The estimate of rehospitalization costs was restricted to schizophrenia patients from the Medicaid program. Additionally, the studies we reviewed did not capture the newer antipsychotic drugs (ziprasidone, aripiprazole and paliperidone). Thus, the nonadherence rates or rehospitalization rates might have changed after these new drugs came to the market, which could limit our cost estimation.
Poor adherence to antipsychotic medications was consistently associated with higher risk of relapse and rehospitalization and higher hospitalization costs. To reduce the cost of hospitalizations among schizophrenia patients, it seems clear that efforts to increase medication adherence should be undertaken.
回顾关于精神分裂症治疗中不依从性的经济后果的文献,并利用回顾结果更新与抗精神病药物不依从性相关的精神分裂症患者住院的经济影响。

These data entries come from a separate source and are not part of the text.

Lemma createDbUser_tables host d u p r : keeps (same tables) (createDatabaseAndUser host d u p r).
Proof. unfold createDatabaseAndUser, assertSafeIdentifier, withConnection. keeps_auto; try apply mysqlRequest_tables. apply keeps_tryFinally; [typeclasses eauto| |apply mysqlRequest_tables]. keeps_auto; apply mysqlRequest_tables. Qed.

Lemma dropDbUser_tables host d u r : keeps (same tables) (dropDatabaseAndUser host d u r).
Proof. unfold dropDatabaseAndUser, assertSafeIdentifier, withConnection. keeps_auto; try apply mysqlRequest_tables. apply keeps_tryFinally; [typeclasses eauto| |apply mysqlRequest_tables]. keeps_auto; apply mysqlRequest_tables. Qed.

Lemma createDbUser_keeps (Q : Engine -> Prop) host d u p r :
  (forall e, Q e -> Q (execute e (CREATE_DATABASE d))) -> (forall e, Q e -> Q (execute e (CREATE_USER u r p))) ->
  (forall e, Q e -> Q (execute e (GRANT_ALL d u r))) -> (forall e, Q e -> Q (execute e FLUSH_PRIVILEGES)) ->
  keeps (preserves (fun s => forall k, Q (b_engines s k))) (createDatabaseAndUser host d u p r).
Proof.
  intros H1' H2' H3' H4'. unfold createDatabaseAndUser, assertSafeIdentifier, withConnection. keeps_auto; [apply connect_keeps|].
  apply keeps_tryFinally; [typeclasses eauto| |apply endConn_keeps]. keeps_auto; by apply query_keeps.
Qed.

Lemma dropDbUser_keeps (Q : Engine -> Prop) host d u r :
  (forall e, Q e -> Q (execute e (DROP_DATABASE d))) -> (forall e, Q e -> Q (execute e (DROP_USER u r))) ->
  (forall e, Q e -> Q (execute e FLUSH_PRIVILEGES)) ->
  keeps (preserves (fun s => forall k, Q (b_engines s k))) (dropDatabaseAndUser host d u r).
Proof.
  intros H1' H2' H3'. unfold dropDatabaseAndUser, assertSafeIdentifier, withConnection. keeps_auto; [apply connect_keeps|].
  apply keeps_tryFinally; [typeclasses eauto| |apply endConn_keeps]. keeps_auto; by apply query_keeps.
Qed.

End Frames.

#[export] Hint Resolve resolveB_full freshB_full auditB_full activityB_full encryptB_full getHost_full decryptCredentials_full
  uniqueDbUsername_full : keeps.

(** ** Names *)

Lemma append_inj_length a b c d : String.length a = String.length b -> a +:+ c = b +:+ d -> a = b /\ c = d.
Proof.
  revert b. induction a as [|x a IH]; intros [|y b] Hl E; simpl in Hl; try lia; [done|]. rewrite !append_cons in E. injection E as -> E.
  by destruct (IH b ltac:(lia) E) as [-> ->].
Qed.

Lemma shaped_length sid : SHORT_ID_SHAPED sid = true -> String.length sid = 8%nat.
Proof. by intros [?%Nat.eqb_eq _]%andb_true_iff. Qed.

(** No wildcard occurs in a short id, so a pattern that starts with one fixes it. *)
Lemma like_fixed a b p q : allChars shortIdChar a = true -> String.length a = String.length b -> sqlLike (a +:+ p) (b +:+ q) = true -> a = b.
Proof.
  revert b. induction a as [|x a IH]; intros [|y b] Ha Hl E; simpl in Hl; try lia; [done|]. simpl in Ha. apply andb_true_iff in Ha as [Hx Ha].
  rewrite !append_cons in E. simpl in E.
  destruct (Ascii.eqb_spec x "%") as [->|_]; [discriminate Hx|]. destruct (Ascii.eqb_spec x "_") as [->|_]; [discriminate Hx|].
  destruct (Ascii.eqb_spec x "\") as [->|_]; [discriminate Hx|]. apply andb_true_iff in E as [->%Ascii.eqb_eq E]. f_equal. apply IH; [done|lia|done].
Qed.

Lemma like_tenant sid sid' y z : SHORT_ID_SHAPED sid = true -> SHORT_ID_SHAPED sid' = true ->
  sqlLike ("s" +:+ sid +:+ "_" +:+ y) ("s" +:+ sid' +:+ "_" +:+ z) = true -> sid = sid'.
Proof.
  intros H1 H2 E. apply (like_fixed ("s" +:+ sid) ("s" +:+ sid') ("_" +:+ y) ("_" +:+ z)) in E.
  - by injection E.
  - simpl. by apply andb_true_iff in H1 as [_ ?].
  - simpl. by rewrite !shaped_length.
Qed.

(** ** The invariant *)

(** An account named after a short id is only granted schemas named after it. *)
Definition tenantGrants `{MysqlEngine} (e : Engine) : Prop :=
  forall sid x r p, SHORT_ID_SHAPED sid = true -> granted e ("u" +:+ sid +:+ x) r p = true -> exists y, p = "s" +:+ sid +:+ "_" +:+ y.

Definition liveHost `{MysqlEngine} (id : string) (s : DbState) : Prop := exists h, h ∈ b_hosts s /\ dh_id h = id /\ dh_deletedAt h = None.

Definition serversOf `{MysqlEngine} (s : DbState) : list Server := x_servers (c_access (b_control s)).

Record serversOk (vs : list Server) : Prop := {
  vo_ids : NoDup (map sv_id vs);
  vo_shortIds : NoDup (map sv_shortId vs);
  vo_shapes : forall v, v ∈ vs -> exists bytes, sv_shortId v = generateShortId bytes }.

(** A row is about an existing server, after which its schema and its account are named. *)
Definition named `{Platform} (vs : list Server) (d : Database) : Prop :=
  exists v suffix bytes, v ∈ vs /\ sv_id v = db_serverId d /\ db_database d = databaseName (sv_shortId v) suffix /\
    db_username d = usernameFor (sv_shortId v) bytes /\ identifier 32 suffix = true /\ String.length bytes = 3%nat.

Record dbOk `{Platform} `{MysqlEngine} (s : DbState) : Prop := {
  do_servers : serversOk (serversOf s);
  do_hosts : NoDup (map dh_id (b_hosts s));
  do_rows : forall d, d ∈ b_databases s -> named (serversOf s) d;
  do_live : forall d, d ∈ b_databases s -> liveHost (db_hostId d) s;
  do_engines : forall k, tenantGrants (b_engines s k) }.

(** Requests, what other services do to servers, and what customers do with their accounts. *)
Inductive DbOp `{MysqlEngine} :=
  | BCreateHost (dto : CreateHostDto)
  | BUpdateHost (id : string) (dto : UpdateHostDto)
  | BRemoveHost (id : string)
  | BCreate (actor : AccessActor) (serverId : string) (name : Field string)
  | BDelete (actor : AccessActor) (serverId databaseId : string)
  | BRemoveServer (serverId : string)
  | BElsewhere (c : Control)
  | BCustomer (k : string * Z) (e : Engine).

(** Other services keep ids and short ids of the servers that have databases, and create short
    ids as ServersService does; a customer's statements grant nothing. *)
Definition authenticDb `{MysqlEngine} (op : DbOp) (s : DbState) : Prop :=
  match op with
  | BElsewhere c => serversOk (x_servers (c_access c)) /\
      forall d v, d ∈ b_databases s -> v ∈ serversOf s -> sv_id v = db_serverId d ->
        exists v', v' ∈ x_servers (c_access c) /\ sv_id v' = sv_id v /\ sv_shortId v' = sv_shortId v
  | BCustomer k e => forall u r p, granted e u r p = granted (b_engines s k) u r p
  | _ => True
  end.

Definition runDb `{Platform} `{Secrets} `{Gcm} `{MysqlEngine} `{MysqlNetwork} `{DbDraws} (crypto : CryptoService) (op : DbOp) (s : DbState) : DbState :=
  match op with
  | BCreateHost dto => (createHost crypto dto s).2
  | BUpdateHost id dto => (updateHost id dto s).2
  | BRemoveHost id => (removeHost id s).2
  | BCreate a v n => (createDatabase crypto a v n s).2
  | BDelete a v d => (deleteDatabase crypto a v d s).2
  | BRemoveServer v => (removeServerDatabases crypto v s).2
  | BElsewhere c => s <| b_control := c |>
  | BCustomer k e => s <| b_engines := fun k' => if k' =s k then e else b_engines s k' |>
  end.

Fixpoint authenticDbs `{Platform} `{Secrets} `{Gcm} `{MysqlEngine} `{MysqlNetwork} `{DbDraws} (crypto : CryptoService) (ops : list DbOp) (s : DbState) : Prop :=
  match ops with
  | [] => True
  | op :: ops' => authenticDb op s /\ authenticDbs crypto ops' (runDb crypto op s)
  end.

Definition runDbs `{Platform} `{Secrets} `{Gcm} `{MysqlEngine} `{MysqlNetwork} `{DbDraws} (crypto : CryptoService) (ops : list DbOp) (s : DbState) : DbState :=
  fold_left (fun s op => runDb crypto op s) ops s.

(** [randomBytes(3)] is three bytes. *)
Class DrawLaws `{DbDraws} : Prop := { bytes3_length n : String.length (bytes3 n) = 3%nat }.

Section Isolation.
Context `{AsciiLower} `{Secrets} `{GcmLaws} `{MysqlLaws} `{MysqlNetwork} `{DrawLaws} (crypto : CryptoService).

Lemma lower_shortId bytes : toLowerCase (generateShortId bytes) = lowerAscii (generateShortId bytes) /\
  SHORT_ID_SHAPED (toLowerCase (generateShortId bytes)) = true.
Proof.
  destruct (shortId_shape bytes) as [Hc Hl].
  assert (toLowerCase (generateShortId bytes) = lowerAscii (generateShortId bytes)) as E
    by (apply toLowerCase_ascii; eapply allChars_impl; [|exact Hc]; apply upperId_ascii).
  rewrite E. split; [done|]. by apply lower_shaped.
Qed.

对1995年至2007年期间的EMBASE、Ovid MEDLINE、PubMed和PsycINFO进行结构化检索,以识别已发表的关于精神分裂症中抗精神病药物不依从性的经济影响的英文文章。检索中使用了以下关键词:依从性、不依从性、坚持、不坚持、复发、经济、成本和精神分裂症。对检索到的文章进行文献检索以识别其他研究。要纳入一项研究,发表日期必须为1995年1月1日至2007年6月1日,且不依从性的影响必须根据直接医疗成本或住院天数来衡量。随后,根据回顾的研究(不依从率和住院率)以及医疗成本和利用项目的国家住院样本(平均每日住院成本),在美国国家层面推断与抗精神病药物不依从性相关的住院成本增量估计值。
根据研究设计、药物不依从性的测量、研究环境和成本结果,识别并回顾了七项研究。尽管各研究中的依从性测量方法各不相同,但所有回顾的文章都表明,抗精神病药物不依从性与住院率、住院天数或住院成本的增加有关。我们还估计,2005年在美国,与抗精神病药物不依从性相关的全国再住院成本为14.79亿美元,范围在13.92亿美元至18.26亿美元之间。
再住院成本的估计仅限于医疗补助计划中的精神分裂症患者。此外,我们回顾的研究未涵盖更新的抗精神病药物(齐拉西酮、阿立哌唑和帕利哌酮)。因此,这些新药上市后,不依从率或再住院率可能已经发生变化,这可能会限制我们的成本估计。
抗精神病药物依从性差一直与复发和再住院风险较高以及住院成本较高相关。为降低精神分裂症患者的住院成本,显然应努力提高药物依从性。